======== Provided material ========
(* ===== verification/MerkleSpec.v ===== *)
(** * What the Merkle trie of a map is

    The nodes of the trie that holds a map, and their identifiers, as functions of the
    map ([cnode], [tid], [merkle_root]); what it means that a trie holds a map
    ([represents]).  The operations on keys are restated here on the tokens of the
    keys. *)
From S2P Require Import Prelude Ids Bytes MerkleKey MerkleCodec MerkleTree MerkleView.

Existing Class token_size.

Section keys.
Context (ts : nat) {Hts : token_size ts}.
Abbreviation tokenSize := (Z.of_nat ts).

(** ** Keys of tokens *)

Definition vtoks (t : list Z) : Prop := Forall (λ x, 0 ≤ x < 2 ^ tokenSize) t.
Definition token_key (t : list Z) : Key := default emptyKey (Extend emptyKey (map (λ x, ToToken x tokenSize) t)).

Lemma token_key_tokens t : vtoks t → key_tokens ts (token_key t) t.
Proof.
  intros Ht. destruct (key_tokens_extend ts emptyKey [] (map (λ x, ToToken x tokenSize) t) (map (λ x, [x]) t)) as (k & Hk & Hkt); [apply key_tokens_empty| |].
  - induction Ht as [|x t Hx _ IH]; constructor; [by apply key_tokens_ToToken|done].
  - unfold token_key. rewrite Hk. simpl. assert (concat (map (λ x, [x]) t) = t) as Hc by (clear; induction t as [|x t IH]; simpl; congruence). rewrite Hc in Hkt. done.
Qed.

Lemma key_tokens_vtoks k t : key_tokens ts k t → vtoks t.
Proof. intros Hk. apply Forall_forall. intros x Hx. by eapply key_tokens_range. Qed.

Lemma key_tokens_eq k t : key_tokens ts k t → k = token_key t.
Proof. intros Hk. apply (key_tokens_inj ts k _ t Hk). apply token_key_tokens. by eapply key_tokens_vtoks. Qed.

Lemma token_key_inj t t' : vtoks t → vtoks t' → token_key t = token_key t' → t = t'.
Proof. intros H H' Heq. apply (key_tokens_fun ts Hts (token_key t)); [by apply token_key_tokens|]. rewrite Heq. by apply token_key_tokens. Qed.

Lemma vtoks_app t t' : vtoks (t ++ t') ↔ vtoks t ∧ vtoks t'.
Proof. apply Forall_app. Qed.
Lemma vtoks_take n t : vtoks t → vtoks (take n t).
Proof. apply Forall_take. Qed.
Lemma vtoks_drop n t : vtoks t → vtoks (drop n t).
Proof. apply Forall_drop. Qed.
Lemma vtoks_prefix t t' : t `prefix_of` t' → vtoks t' → vtoks t.
Proof. intros [l ->]. by intros [H _]%vtoks_app. Qed.

Lemma token_key_length t : vtoks t → k_length (token_key t) = tokenSize * Z.of_nat (length t).
Proof. intros Ht. by apply key_tokens_length, token_key_tokens. Qed.

Lemma ts_pos : (0 < ts)%nat.
Proof. destruct Hts as [->|[->|[->| ->]]]; lia. Qed.

Lemma token_key_Token t i : vtoks t → (i < length t)%nat → Token (token_key t) (tokenSize * Z.of_nat i) tokenSize = t !! i.
Proof. intros Ht Hi. by apply Token_tokens; [|apply token_key_tokens|]. Qed.

Lemma token_key_Take t n : vtoks t → Take (token_key t) (tokenSize * Z.of_nat n) = Some (token_key (take n t)).
Proof. intros Ht. destruct (key_tokens_take ts _ t n (token_key_tokens t Ht)) as (k & -> & Hk). f_equal. by apply key_tokens_eq. Qed.

Lemma token_key_Skip t n : vtoks t → Skip (token_key t) (tokenSize * Z.of_nat n) = Some (token_key (drop n t)).
Proof. intros Ht. destruct (key_tokens_skip ts _ t n (token_key_tokens t Ht)) as (k & -> & Hk). f_equal. by apply key_tokens_eq. Qed.

Lemma token_key_HasPrefix t p : vtoks t → vtoks p → HasPrefix (token_key t) (token_key p) = Some (bool_decide (p `prefix_of` t)).
Proof. intros Ht Hp. by apply (key_tokens_prefix ts Hts); apply token_key_tokens. Qed.

Lemma token_key_iterated t p j : vtoks t → vtoks p → (j ≤ length t)%nat →
  iteratedHasPrefix (token_key t) (token_key p) (tokenSize * Z.of_nat j) tokenSize = Some (bool_decide (p `prefix_of` drop j t)).
Proof. intros Ht Hp Hj. by apply (iteratedHasPrefix_spec ts Hts); [apply token_key_tokens..|]. Qed.

Lemma token_key_Extend t x c : vtoks t → 0 ≤ x < 2 ^ tokenSize → vtoks c →
  Extend (token_key t) [ToToken x tokenSize; token_key c] = Some (token_key (t ++ x :: c)).
Proof.
  intros Ht Hx Hc. destruct (key_tokens_extend ts (token_key t) t [ToToken x tokenSize; token_key c] [[x]; c]) as (k & -> & Hk); [by apply token_key_tokens| |].
  - repeat constructor; [by apply key_tokens_ToToken|by apply token_key_tokens].
  - f_equal. simpl in Hk. rewrite app_nil_r in Hk. by apply key_tokens_eq.
Qed.

(** ** Common prefixes *)

Lemma lcp_cons_eq x a b : lcp (x :: a) (x :: b) = x :: lcp a b.
Proof. simpl. by rewrite decide_True. Qed.

Lemma common_loop_spec a b j i fuel :
  vtoks a → vtoks b → (j ≤ length b)%nat → (i ≤ length a)%nat → take i a = take i (drop j b) → (length a < i + fuel)%nat →
  common_loop tokenSize fuel (token_key a) (token_key b) (tokenSize * Z.of_nat j) (tokenSize * Z.of_nat i) = Some (tokenSize * Z.of_nat (length (lcp a (drop j b)))).
Proof.
  intros Ha Hb Hj. pose proof ts_pos as Hpos. revert i. induction fuel as [|fuel IH]; intros i Hi Hpre Hf; [lia|]. cbn [common_loop].
  rewrite !token_key_length by done.
  assert (∀ l : list Z, length l = i → l `prefix_of` a → l `prefix_of` drop j b → (∀ x, (l ++ [x]) `prefix_of` a → ¬ (l ++ [x]) `prefix_of` drop j b) → length (lcp a (drop j b)) = i) as Hstop.
  { intros l Hl H1 H2 Hno. pose proof (lcp_greatest _ _ _ H1 H2) as Hg. destruct (decide (l = lcp a (drop j b))) as [<-|Hne]; [done|].
    destruct (prefix_next _ _ Hg Hne) as (x & _ & Hx). destruct (Hno x); [etrans; [done|apply lcp_l]|etrans; [done|apply lcp_r]]. }
  assert (length (take i a) = i) as Htl by (rewrite length_take; lia).
  assert (take i a `prefix_of` a) as Hp1 by (exists (drop i a); by rewrite take_drop).
  assert (take i a `prefix_of` drop j b) as Hp2 by (rewrite Hpre; exists (drop i (drop j b)); by rewrite take_drop).
  destruct ((tokenSize * Z.of_nat i <? tokenSize * Z.of_nat (length a)) && (tokenSize * Z.of_nat i + tokenSize * Z.of_nat j <? tokenSize * Z.of_nat (length b))) eqn:Econd.
  - zbool. assert (i < length a)%nat as Hia by nia. assert (i + j < length b)%nat as Hib by nia.
    rewrite <- Z.mul_add_distr_l, <- Nat2Z.inj_add, !token_key_Token by done.
    destruct (lookup_lt_is_Some_2 a i Hia) as [x Hx]. destruct (lookup_lt_is_Some_2 b (i + j) Hib) as [y Hy]. rewrite Hx, Hy. cbn [mbind option_bind].
    destruct (Z.eqb_spec x y) as [->|Hne].
    + replace (tokenSize * Z.of_nat i + tokenSize) with (tokenSize * Z.of_nat (S i)) by lia. apply IH; [lia| |lia].
      rewrite (take_S_r _ _ _ Hx), (take_S_r _ _ y); [by rewrite Hpre|]. rewrite lookup_drop. by rewrite Nat.add_comm.
    + do 3 f_equal. symmetry. apply (Hstop (take i a)); [done..|]. intros z [_ Hz1]%prefix_next_inv [_ Hz2]%prefix_next_inv.
      rewrite Htl in Hz1, Hz2. rewrite lookup_drop, Nat.add_comm in Hz2. congruence.
  - do 3 f_equal. symmetry. apply (Hstop (take i a)); [done..|]. intros z [_ Hz1]%prefix_next_inv [_ Hz2]%prefix_next_inv.
    rewrite Htl in Hz1, Hz2. rewrite lookup_drop in Hz2. apply lookup_lt_Some in Hz1, Hz2. apply andb_false_iff in Econd as [E%Z.ltb_ge|E%Z.ltb_ge]; nia.
Qed.

Lemma getLengthOfCommonPrefix_spec a b j :
  vtoks a → vtoks b → (j ≤ length b)%nat →
  getLengthOfCommonPrefix tokenSize (token_key a) (token_key b) (tokenSize * Z.of_nat j) = Some (tokenSize * Z.of_nat (length (lcp a (drop j b)))).
Proof.
  intros Ha Hb Hj. unfold getLengthOfCommonPrefix. pose proof (common_loop_spec a b j 0 (S (Z.to_nat (k_length (token_key a)))) Ha Hb Hj) as H.
  rewrite Z.mul_0_r in H. apply H; [lia|done|]. rewrite token_key_length by done. pose proof ts_pos. nia.
Qed.
End keys.

(** ** The trie of a map *)

Section spec.
Context (ts : nat) {Hts : token_size ts} (sha256 : bytes → ID) {RZ : MapRange Z}.
Abbreviation tokenSize := (Z.of_nat ts).
Abbreviation tmap := (gmap (list Z) bytes).
Implicit Types (m : tmap) (q k c r : list Z).

Definition valid_map m : Prop := ∀ k, is_Some (m !! k) → vtoks ts k.

Lemma top_vtoks m p q : valid_map m → top m p = Some q → vtoks ts q.
Proof. intros Hm H. apply top_Some in H as ((k & Hk) & H & _). eapply vtoks_prefix; [by apply H|]. by apply Hm, Hk. Qed.

Lemma node_vtoks m q : valid_map m → is_node m q → vtoks ts q.
Proof. apply top_vtoks. Qed.

(** The entry of a child [c] of the node [q]. *)
Definition centry (idf : list Z → ID) m q c : child := mkChild (token_key ts (drop (S (length q)) c)) (idf c) (bool_decide (is_Some (m !! c))).

Definition cchildren (idf : list Z → ID) m q : gmap Z child :=
  list_to_map (omap (λ x, pair x <$> (centry idf m q <$> top m (q ++ [x]))) (seqZ 0 (2 ^ tokenSize))).

(** The node with the key [q], given the identifiers of its children. *)
Definition cnode (idf : list Z → ID) m q : node :=
  mkNode (mkDbNode (m !! q) (cchildren idf m q)) (token_key ts q) (valueDigest sha256 (m !! q)).

Lemma omap_pair_keys {A} (f : Z → option A) l : (omap (λ x, pair x <$> f x) l).*1 = filter (λ x, is_Some (f x)) l.
Proof.
  induction l as [|x l IH]; [done|]. rewrite filter_cons. cbn. destruct (f x); cbn.
  - rewrite decide_True by done. by f_equal.
  - rewrite decide_False by (by intros [? ?]). done.
Qed.

Lemma cchildren_lookup idf m q x : valid_map m → cchildren idf m q !! x = centry idf m q <$> top m (q ++ [x]).
Proof.
  intros Hm. unfold cchildren. set (f x := centry idf m q <$> top m (q ++ [x])). change ((list_to_map (omap (λ x, pair x <$> f x) (seqZ 0 (2 ^ tokenSize))) : gmap Z child) !! x = f x).
  apply option_eq. intros e. rewrite <- elem_of_list_to_map.
  - rewrite list_elem_of_omap. split.
    + intros (y & _ & Hy). destruct (f y) eqn:E; [|done]. cbn in Hy. simplify_eq. done.
    + intros He. exists x. rewrite He. split; [|done]. apply elem_of_seqZ. unfold f in He. destruct (top m (q ++ [x])) as [c|] eqn:E; [|done].
      pose proof (top_vtoks _ _ _ Hm E) as Hc. pose proof (top_above _ _ _ E) as Hp. apply (vtoks_prefix ts) in Hp; [|done].
      apply vtoks_app in Hp as [_ Hx]. inversion_clear Hx. lia.
  - rewrite omap_pair_keys. apply NoDup_filter, NoDup_seqZ.
Qed.

(** The identifier of a node is the hash of it, with the identifiers of its children;
    [f] bounds the depth. *)
Fixpoint node_id (f : nat) m q : ID :=
  match f with
  | O => Empty
  | S f => HashNode sha256 (cnode (node_id f m) m q)
  end.

Definition max_length m : nat := foldr Nat.max 0%nat (map (λ e, length e.1) (map_to_list m)).
Definition tid m q : ID := node_id (S (max_length m)) m q.

(** The identifier of the root, empty for the empty map. *)
Definition merkle_root m : ID := match top m [] with Some r => tid m r | None => Empty end.

Definition deep m q (f : nat) : Prop := ∀ k, under m q k → (length k < length q + f)%nat.

Lemma max_length_spec m k : is_Some (m !! k) → (length k ≤ max_length m)%nat.
Proof.
  intros [v Hv%elem_of_map_to_list]. unfold max_length. induction (map_to_list m) as [|e l IH]; [by apply elem_of_nil in Hv|].
  simpl. apply elem_of_cons in Hv as [<-|Hv]; simpl; [lia|]. specialize (IH Hv). lia.
Qed.

Lemma deep_max m q : deep m q (S (max_length m)).
Proof. intros k [Hk _]. apply max_length_spec in Hk. lia. Qed.

Lemma cnode_ext idf idf' m m' q :
  m !! q = m' !! q → (∀ x, top m (q ++ [x]) = top m' (q ++ [x])) → (∀ x c, top m (q ++ [x]) = Some c → idf c = idf' c ∧ m !! c = m' !! c) →
  cnode idf m q = cnode idf' m' q.
Proof.
  intros Hv Ht Hc. unfold cnode. rewrite Hv. do 2 f_equal. unfold cchildren. f_equal. apply list_omap_ext, Forall2_same_length_lookup.
  split; [done|]. intros i x y Hx Hy. assert (x = y) as <- by congruence. rewrite <- Ht. destruct (top m (q ++ [x])) as [c|] eqn:E; [|done]. simpl.
  destruct (Hc x c E) as [Hid Hm]. unfold centry. by rewrite Hid, Hm.
Qed.

(** Only the keys below a node matter for its identifier. *)
Lemma node_id_ext f f' m m' q :
  (∀ k, q `prefix_of` k → m !! k = m' !! k) → deep m q f → deep m q f' → (∃ k, under m q k) → node_id f m q = node_id f' m' q.
Proof.
  revert f' q. induction f as [|f IH]; intros f' q Heq Hd Hd' (k & Hk).
  { specialize (Hd k Hk). destruct Hk as [_ Hk%prefix_length]. lia. }
  destruct f' as [|f']; [specialize (Hd' k Hk); destruct Hk as [_ Hk%prefix_length]; lia|].
  cbn [node_id]. f_equal. assert (∀ x, top m (q ++ [x]) = top m' (q ++ [x])) as Ht.
  { intros x. apply top_ext. intros k'. unfold under. split; intros [H1 H2]; (split; [|done]).
    - by rewrite <- Heq by (by eapply prefix_snoc_l).
    - by rewrite Heq by (by eapply prefix_snoc_l). }
  apply cnode_ext; [by apply Heq|done|]. intros x c Hc. destruct (top_child_node _ _ _ _ Hc) as (_ & Hqc & Hl & _). split; [|by apply Heq].
  assert (∀ f, deep m q (S f) → deep m c f) as Hdeep.
  { intros g Hg k' Hk'. specialize (Hg k' (under_le _ _ _ _ Hqc Hk')). lia. }
  apply IH; [intros k' Hk'; apply Heq; by etrans|by apply Hdeep|by apply Hdeep|].
  destruct (proj1 (top_is_Some m c)) as [k' Hk']; [|by exists k']. exists c. by eapply top_node.
Qed.

Lemma tid_unfold m q : (∃ k, under m q k) → tid m q = HashNode sha256 (cnode (tid m) m q).
Proof.
  intros Hk. unfold tid at 1. cbn [node_id]. f_equal. apply cnode_ext; [done|done|]. intros x c Hc. split; [|done].
  destruct (top_child_node _ _ _ _ Hc) as (Hn & Hqc & Hl & _). apply node_id_ext; [done| |apply deep_max|].
  - intros k' [Hk' Hp]. pose proof (max_length_spec m k' Hk'). lia.
  - apply top_is_Some. by exists c.
Qed.

Lemma tid_ext m m' q : (∀ k, q `prefix_of` k → m !! k = m' !! k) → (∃ k, under m q k) → tid m q = tid m' q.
Proof.
  intros Heq Hk. unfold tid. set (F := (S (max_length m) + S (max_length m'))%nat).
  assert (∀ n, deep m n F) as HF by (intros n k' [Hk' _]; pose proof (max_length_spec m k' Hk'); lia).
  transitivity (node_id F m' q); [apply node_id_ext; [done|apply deep_max|done|done]|]. symmetry. apply node_id_ext; [done|apply deep_max| |].
  - intros k' [Hk' _]. pose proof (max_length_spec m' k' Hk'). lia.
  - destruct Hk as (k & Hk & Hp). exists k. split; [by rewrite <- Heq|done].
Qed.

(** ** A trie that holds a map *)

Record represents (T : Trie) (m : tmap) : Prop := {
  tr_valid : valid_map m;
  tr_root : t_getRoot T = cnode (tid m) m <$> top m [];
  tr_node : ∀ q, is_node m q → t_getEditableNode T (token_key ts q) (bool_decide (is_Some (m !! q))) = Ok (cnode (tid m) m q);
  tr_other : ∀ q hv, is_node m q → t_getEditableNode T (token_key ts q) hv = Ok (cnode (tid m) m q) ∨ t_getEditableNode T (token_key ts q) hv = Err ErrNotFound;
  tr_absent : ∀ q hv, vtoks ts q → ¬ is_node m q → t_getEditableNode T (token_key ts q) hv = Err ErrNotFound;
  tr_value : ∀ q, vtoks ts q → t_getValue T (token_key ts q) = match m !! q with Some v => Ok v | None => Err ErrNotFound end;
}.
End spec.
========
• What the task asks: The required answer is the run of lines above, starting at the line with "Lemma top_vtoks m" and ending at the line with "Definition cnode (idf", reproduced exactly with both ends.

• Written response:
Lemma top_vtoks m p q : valid_map m → top m p = Some q → vtoks ts q.
Proof. intros Hm H. apply top_Some in H as ((k & Hk) & H & _). eapply vtoks_prefix; [by apply H|]. by apply Hm, Hk. Qed.

Lemma node_vtoks m q : valid_map m → is_node m q → vtoks ts q.
Proof. apply top_vtoks. Qed.

(** The entry of a child [c] of the node [q]. *)
Definition centry (idf : list Z → ID) m q c : child := mkChild (token_key ts (drop (S (length q)) c)) (idf c) (bool_decide (is_Some (m !! c))).

Definition cchildren (idf : list Z → ID) m q : gmap Z child :=
  list_to_map (omap (λ x, pair x <$> (centry idf m q <$> top m (q ++ [x]))) (seqZ 0 (2 ^ tokenSize))).

(** The node with the key [q], given the identifiers of its children. *)
Definition cnode (idf : list Z → ID) m q : node :=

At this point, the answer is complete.